* Work task: Retype each record shown below, leaving every character as it is.

* Data in this exercise:
Lemma attribute_quoteless checkIdv1 api format ca : ContextAttribute_check checkIdv1 api false ca = "OK" ->
  childless ca -> valued ca -> Forall md_valued (ca_metadataVector ca) ->
  free_of dquote (c_str (ca_name ca)) = true /\ quoteless (c_json (attribute_json format ca)) = true.
Proof.
  unfold ContextAttribute_check. destruct (_ && _); [done|]. destruct (_ <? _); [done|].
  destruct (forbidden_id _ _ (ca_name ca)) eqn:E1; [done|]. destruct (_ <? _); [done|]. destruct (_ && _); [done|]. cbn [negb andb].
  destruct (forbidden_id _ _ (ca_type ca)) eqn:E2; [done|]. cbv zeta. intros H Hc Hv Hmv.
  split; [by eapply forbidden_id_quote|].
  assert ((bool_decide (ca_valueType ca = ValueTypeString) && forbidden_value (ca_stringValue ca)) = false /\
    check_vector (Metadata_check checkIdv1 api) (ca_metadataVector ca) = "OK") as [Hs Hm].
  { unfold childless in Hc. destruct (ca_compoundValueP ca) as [c|]; [rewrite Hc in H; cbn [length Nat.eqb negb] in H|];
      destruct (_ && forbidden_value _); [done|by split|done|by split]. }
  clear H. assert (quoteless (c_json (value_json ca)) = true) as Hval.
  { unfold value_json, valued, childless in *. destruct (ca_compoundValueP ca) as [c|].
    - destruct c as [? vt ? ? ? ? ? ? cs]. cbn in Hc, Hv. subst cs. destruct Hv as [_ [-> | ->]]; done.
    - destruct Hv as [Hv | [-> | [-> | ->]]]; try done.
      + rewrite Hv in Hs |- *. apply forbidden_value_quote. by rewrite bool_decide_eq_true_2 in Hs.
      + destruct (is_date ca); [apply dates|done]. }
  unfold attribute_json. destruct (values_format format); [done|].
  cbn [c_json map quoteless forallb fst snd]. rewrite Hval.
  assert (free_of dquote (c_str (or_default_type (ca_type ca))) = true) as ->
    by (eapply or_default_type_quote, forbidden_id_quote; done).
  rewrite !andb_true_iff. split_and!; try reflexivity.
  unfold metadata_json. cbn [c_json quoteless]. rewrite forallb_forall.
  intros [k j] Hin. rewrite map_map in Hin. apply in_map_iff in Hin as (md & [= <- <-] & Hin). apply filter_In in Hin as [Hin _].
  apply check_vector_OK in Hm. rewrite Forall_forall in Hm, Hmv. apply list_elem_of_In in Hin.
  destruct (Metadata_check_quote _ _ md (Hm md Hin)) as (Hk & Ht & Hvs). destruct (Hmv md Hin) as (V1 & V2 & V3).
  cbn [fst snd]. rewrite Hk. unfold md_json. cbn [c_json map quoteless forallb fst snd].
  rewrite (or_default_type_quote _ Ht). rewrite !andb_true_iff. split_and!; try reflexivity.
  unfold md_value_json. destruct (md_valueType md); try done. cbn [c_json quoteless]. auto.
Qed.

* Result of this task:
Lemma attribute_quoteless checkIdv1 api format ca : ContextAttribute_check checkIdv1 api false ca = "OK" ->
  childless ca -> valued ca -> Forall md_valued (ca_metadataVector ca) ->
  free_of dquote (c_str (ca_name ca)) = true /\ quoteless (c_json (attribute_json format ca)) = true.
Proof.
  unfold ContextAttribute_check. destruct (_ && _); [done|]. destruct (_ <? _); [done|].
  destruct (forbidden_id _ _ (ca_name ca)) eqn:E1; [done|]. destruct (_ <? _); [done|]. destruct (_ && _); [done|]. cbn [negb andb].
  destruct (forbidden_id _ _ (ca_type ca)) eqn:E2; [done|]. cbv zeta. intros H Hc Hv Hmv.
  split; [by eapply forbidden_id_quote|].
  assert ((bool_decide (ca_valueType ca = ValueTypeString) && forbidden_value (ca_stringValue ca)) = false /\
    check_vector (Metadata_check checkIdv1 api) (ca_metadataVector ca) = "OK") as [Hs Hm].
  { unfold childless in Hc. destruct (ca_compoundValueP ca) as [c|]; [rewrite Hc in H; cbn [length Nat.eqb negb] in H|];
      destruct (_ && forbidden_value _); [done|by split|done|by split]. }
  clear H. assert (quoteless (c_json (value_json ca)) = true) as Hval.
  { unfold value_json, valued, childless in *. destruct (ca_compoundValueP ca) as [c|].
    - destruct c as [? vt ? ? ? ? ? ? cs]. cbn in Hc, Hv. subst cs. destruct Hv as [_ [-> | ->]]; done.
    - destruct Hv as [Hv | [-> | [-> | ->]]]; try done.
      + rewrite Hv in Hs |- *. apply forbidden_value_quote. by rewrite bool_decide_eq_true_2 in Hs.
      + destruct (is_date ca); [apply dates|done]. }
  unfold attribute_json. destruct (values_format format); [done|].
  cbn [c_json map quoteless forallb fst snd]. rewrite Hval.
  assert (free_of dquote (c_str (or_default_type (ca_type ca))) = true) as ->
    by (eapply or_default_type_quote, forbidden_id_quote; done).
  rewrite !andb_true_iff. split_and!; try reflexivity.
  unfold metadata_json. cbn [c_json quoteless]. rewrite forallb_forall.
  intros [k j] Hin. rewrite map_map in Hin. apply in_map_iff in Hin as (md & [= <- <-] & Hin). apply filter_In in Hin as [Hin _].
  apply check_vector_OK in Hm. rewrite Forall_forall in Hm, Hmv. apply list_elem_of_In in Hin.
  destruct (Metadata_check_quote _ _ md (Hm md Hin)) as (Hk & Ht & Hvs). destruct (Hmv md Hin) as (V1 & V2 & V3).
  cbn [fst snd]. rewrite Hk. unfold md_json. cbn [c_json map quoteless forallb fst snd].
  rewrite (or_default_type_quote _ Ht). rewrite !andb_true_iff. split_and!; try reflexivity.
  unfold md_value_json. destruct (md_valueType md); try done. cbn [c_json quoteless]. auto.
Qed.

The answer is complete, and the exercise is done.